Whether or not one agrees philosophically that the state should have this power, it is fair to recognize that these are people who do not want to be in the hospital, would leave if they could, and are likely to be more challenging to engage as patients.
The majority of persons who are held against their will are treated in our general hospitals when their safety and the safety of other patients can still be met, and they are willing to follow mandated treatment planning.
Vermont State Hospital has continued to exist because general hospitals do not have the separate space and the specialized expertise to work with the remainder of them.
It has also existed for individuals who have been charged with a crime and are being evaluated for competence to stand trial, or who have been found not competent and in need of hospital treatment. Most of these are not violent crimes, but some are.
In total, those admitted to VSH have been about 3 percent of all admissions. This tiny percentage used a third of all inpatient beds in the state because of much longer hospitalizations.
In losing VSH to Irene, the state’s care for these patients has been flung upon general hospitals, a crisis because the statewide inpatient system was already full, but more so because the beds lost were those being used for this limited but high-security group of patients.
It is not just about space, as Shumlin claimed in his press conference. It is about an inappropriate mix of different levels of patient need, a mix that puts those who want to be there together with persons who are angry about being held against their will.

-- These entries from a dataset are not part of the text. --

(** * pubsubc: provisioning of Pub/Sub topics and subscriptions

    A shallow embedding of [main.go]: the descriptor mini-language read from
    the environment variables [PUBSUB_PROJECT1], [PUBSUB_PROJECT2], ... and
    the function [create] that turns one descriptor into a sequence of calls
    to the Pub/Sub client.

    The Pub/Sub service is an external collaborator.  It is modelled by an
    oracle that, given the calls issued so far and the call being attempted,
    either accepts the call or rejects it with an error text.  The program is
    written in a small state-and-error monad over a [World] that records the
    issued calls and what was written to standard output and standard
    error. *)

From Stdlib Require Import ZArith Ascii String DecimalString.
From Stdlib Require Import DecimalFacts DecimalZ.
From stdpp Require Import base option list strings gmap fin_maps.

Open Scope string_scope.
Open Scope Z_scope.
Open Scope list_scope.

(* ===================================================================== *)
(** ** Go library functions used by the program *)
(* ===================================================================== *)

(** [strings.Split(s, sep)].  The program only ever splits on the one-byte
    literals [","], [":"] and ["+"], so the separator is a byte.  The result
    is never empty: a string without the separator yields the string
    itself.  The index 0 that the program takes of every split is therefore
    always in range; it is written [nth 0 _ EmptyString] below. *)
Fixpoint Split (s : string) (sep : ascii) : list string :=
  match s with
  | EmptyString => [EmptyString]
  | String c s' =>
      if Ascii.eqb c sep then EmptyString :: Split s' sep
      else match Split s' sep with
           | x :: xs => String c x :: xs
           | [] => [String c EmptyString]
           end
  end.

(** [strings.Replace(s, old, new, n)] for a one-byte [old]: the first [n]
    occurrences of [old] are replaced by [new]; every occurrence when [n] is
    negative. *)
Fixpoint Replace (s : string) (old : ascii) (new : string) (n : Z) : string :=
  match s with
  | EmptyString => EmptyString
  | String c s' =>
      if n =? 0 then s
      else if Ascii.eqb c old then new +:+ Replace s' old new (n - 1)
      else String c (Replace s' old new n)
  end.

(** [has_byte c s]: the byte [c] occurs in [s]. *)
Fixpoint has_byte (c : ascii) (s : string) : bool :=
  match s with
  | EmptyString => false
  | String d s' => Ascii.eqb d c || has_byte c s'
  end.

(** Go's [int] is 64 bits wide on the platforms the tool is built for;
    [i++] wraps around. *)
Definition int_min : Z := - 2 ^ 63.
Definition int_max : Z := 2 ^ 63 - 1.
Definition int_incr (i : Z) : Z := if i =? int_max then int_min else i + 1.

(** The verb [%d] of [fmt.Sprintf]. *)
Definition itoa (i : Z) : string := NilZero.string_of_int (Z.to_int i).

(** The double quote, and the line feed that Go writes [\n] in a string
    literal. *)
Definition dquote : string := String (ascii_of_nat 34) EmptyString.
Definition LF : string := String (ascii_of_nat 10) EmptyString.

(** Text produced by the [fmt] package.  Formatting itself (the verbs [%q]
    and [%s]) is not interpreted: a formatted text is kept as its format and
    its parameters.  An [error] is represented by its message. *)
#[local] Unset Elimination Schemes.
Inductive Text : Type :=
  | Str (s : string)
  | Cat (a b : Text)
  | Sprintf (format : Text) (params : list Text).
#[local] Set Elimination Schemes.

Definition error : Type := Text.

(** [fmt.Errorf(format, params...)]. *)
Definition Errorf (format : string) (params : list Text) : error :=
  Sprintf (Str format) params.

(** The last parameter of a formatted error: the place where [create] puts
    the error it wraps. *)
Definition cause (e : error) : option Text :=
  match e with
  | Sprintf _ params => last params
  | _ => None
  end.

(* ===================================================================== *)
(** ** The Pub/Sub client *)
(* ===================================================================== *)

Record Client : Type := { client_project : string }.

Record Topic : Type := { topic_project : string; topic_id : string }.

(** The method [String] of a topic handle: the fully-qualified name of the
    topic. *)
Definition Topic_String (t : Topic) : string :=
  "projects/" +:+ topic_project t +:+ "/topics/" +:+ topic_id t.

Record PushConfig : Type := { Endpoint : string }.

Record DeadLetterPolicy : Type :=
  { DeadLetterTopic : string; MaxDeliveryAttempts : Z }.

Record SubscriptionConfig : Type :=
  { cfg_Topic : Topic;
    cfg_PushConfig : PushConfig;
    cfg_DeadLetterPolicy : option DeadLetterPolicy }.

(** The zero values Go gives to the fields a composite literal omits. *)
Definition no_push : PushConfig := {| Endpoint := EmptyString |}.

Inductive Call : Type :=
  | NewClient (projectID : string)
  | CreateTopic (c : Client) (topicID : string)
  | CreateSubscription (c : Client) (id : string) (cfg : SubscriptionConfig)
  | Close (c : Client).

(** The service: [Some msg] when the attempted call fails with [msg], given
    the calls issued before it. *)
Definition Backend : Type := list Call → Call → option string.

(** [Topics] describes the topics of a project and their subscriptions. *)
Abbreviation Topics := (gmap string (list string)).

(** The order in which a [range] statement visits a map is not specified by
    Go and changes from one execution to the next.  The runtime's choice is a
    function of the map and of the history at the time of the statement. *)
Definition RangeOrder : Type :=
  list Call → Topics → list (string * list string).

Definition valid_range (range : RangeOrder) : Prop :=
  ∀ h (topics : Topics), range h topics ≡ₚ map_to_list topics.

(* ===================================================================== *)
(** ** The process and its effects *)
(* ===================================================================== *)

(** A process whose command line [flag.Parse] has accepted: [debug], [help]
    and [version] are the values of the three flags after parsing.  A
    command line that [flag.Parse] rejects ends the process inside the
    [flag] package, before [main] tests any flag; such runs are not part of
    this model, which starts where [flag.Parse] returns. *)
Record Process : Type :=
  { Args0 : string;                  (* os.Args[0] *)
    debug : bool;
    help : bool;
    version : bool;
    CommitHash : string;
    Revision : string;
    runtime_Version : string;
    environ : gmap string string }.

(** [os.Getenv]: the empty string when the variable is not set. *)
Definition Getenv (p : Process) (name : string) : string :=
  default EmptyString (environ p !! name).

Record World : Type :=
  { calls : list Call;
    stdout : list Text;
    stderr : list Text }.

Definition start : World := {| calls := []; stdout := []; stderr := [] |}.

Definition issue (c : Call) (w : World) : World :=
  {| calls := calls w ++ [c]; stdout := stdout w; stderr := stderr w |}.

Definition print (t : Text) (w : World) : World :=
  {| calls := calls w; stdout := stdout w ++ [t]; stderr := stderr w |}.

Definition eprint (t : Text) (w : World) : World :=
  {| calls := calls w; stdout := stdout w; stderr := stderr w ++ [t] |}.

Inductive Result (A : Type) : Type :=
  | Ok (a : A)
  | Err (e : error).
Arguments Ok {A} a.
Arguments Err {A} e.

Definition M (A : Type) : Type := World → Result A * World.

Definition ret {A} (a : A) : M A := λ w, (Ok a, w).

Definition bind {A B} (m : M A) (k : A → M B) : M B :=
  λ w, match m w with
       | (Ok a, w') => k a w'
       | (Err e, w') => (Err e, w')
       end.

(** [if err != nil { return wrap(err) }]. *)
Definition or_return {A} (m : M A) (wrap : error → error) : M A :=
  λ w, match m w with
       | (Ok a, w') => (Ok a, w')
       | (Err e, w') => (Err (wrap e), w')
       end.

Notation "'let*' x := m 'in' k" := (bind m (λ x, k))
  (at level 10, x name, m at level 100, k at level 200).
Notation "'run' m 'in' k" := (bind m (λ _, k))
  (at level 10, m at level 100, k at level 200).

(** A [for _, x := range l] loop whose body may [return] an error. *)
Fixpoint for_each {A} (body : A → M unit) (l : list A) : M unit :=
  match l with
  | [] => ret tt
  | x :: l' => run body x in for_each body l'
  end.

Section Program.

Variable backend : Backend.
Variable range : RangeOrder.
Variable proc : Process.

(** A call to the service, recorded in the world whatever its answer. *)
Definition call {A} (c : Call) (handle : A) : M A :=
  λ w, match backend (calls w) c with
       | None => (Ok handle, issue c w)
       | Some msg => (Err (Str msg), issue c w)
       end.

Since space must be made for those the state is requiring to be hospitalized, they must be held in the emergency room until a bed in the over-extended system can be located.
That’s unfair to those patients, and no Vermont emergency department is equipped to keep that a safe environment for them or for other emergency department patients.
Before the crisis precipitated by Irene, the outdated Vermont State Hospital was already recognized as an antiquated and unfit setting for patient care.
Gov. Shumlin has now decided that the state should not restore this former status quo while its replacement planning continues.
Instead, we create a new status quo for many months longer into an indefinite future: inadequate care for most patients served in psychiatric units any given day in Vermont, safety issues in emergency rooms across the state, and too few beds for people seeking care.
Saying that this is a dangerous medical crisis that pits anger and occasions of aggression against other vulnerable and ill persons is not perpetuating a stigma against persons with mental illness. It is reflecting a reality created by our laws to lock up a small number of persons who have been diagnosed with a mental illness.
The administration chose the political opportunity to be the one to declare VSH permanently closed, but did nothing in its place to provide additional hospital beds, and in particular, hospital beds that are safe and secure.
Lashing out at the media and passionately crying prejudice for accurate descriptions of this crisis is a way to divert attention from the urgency of addressing the needs of patients in the state’s involuntary care and custody.
The ultimate stigma is unequal access to care.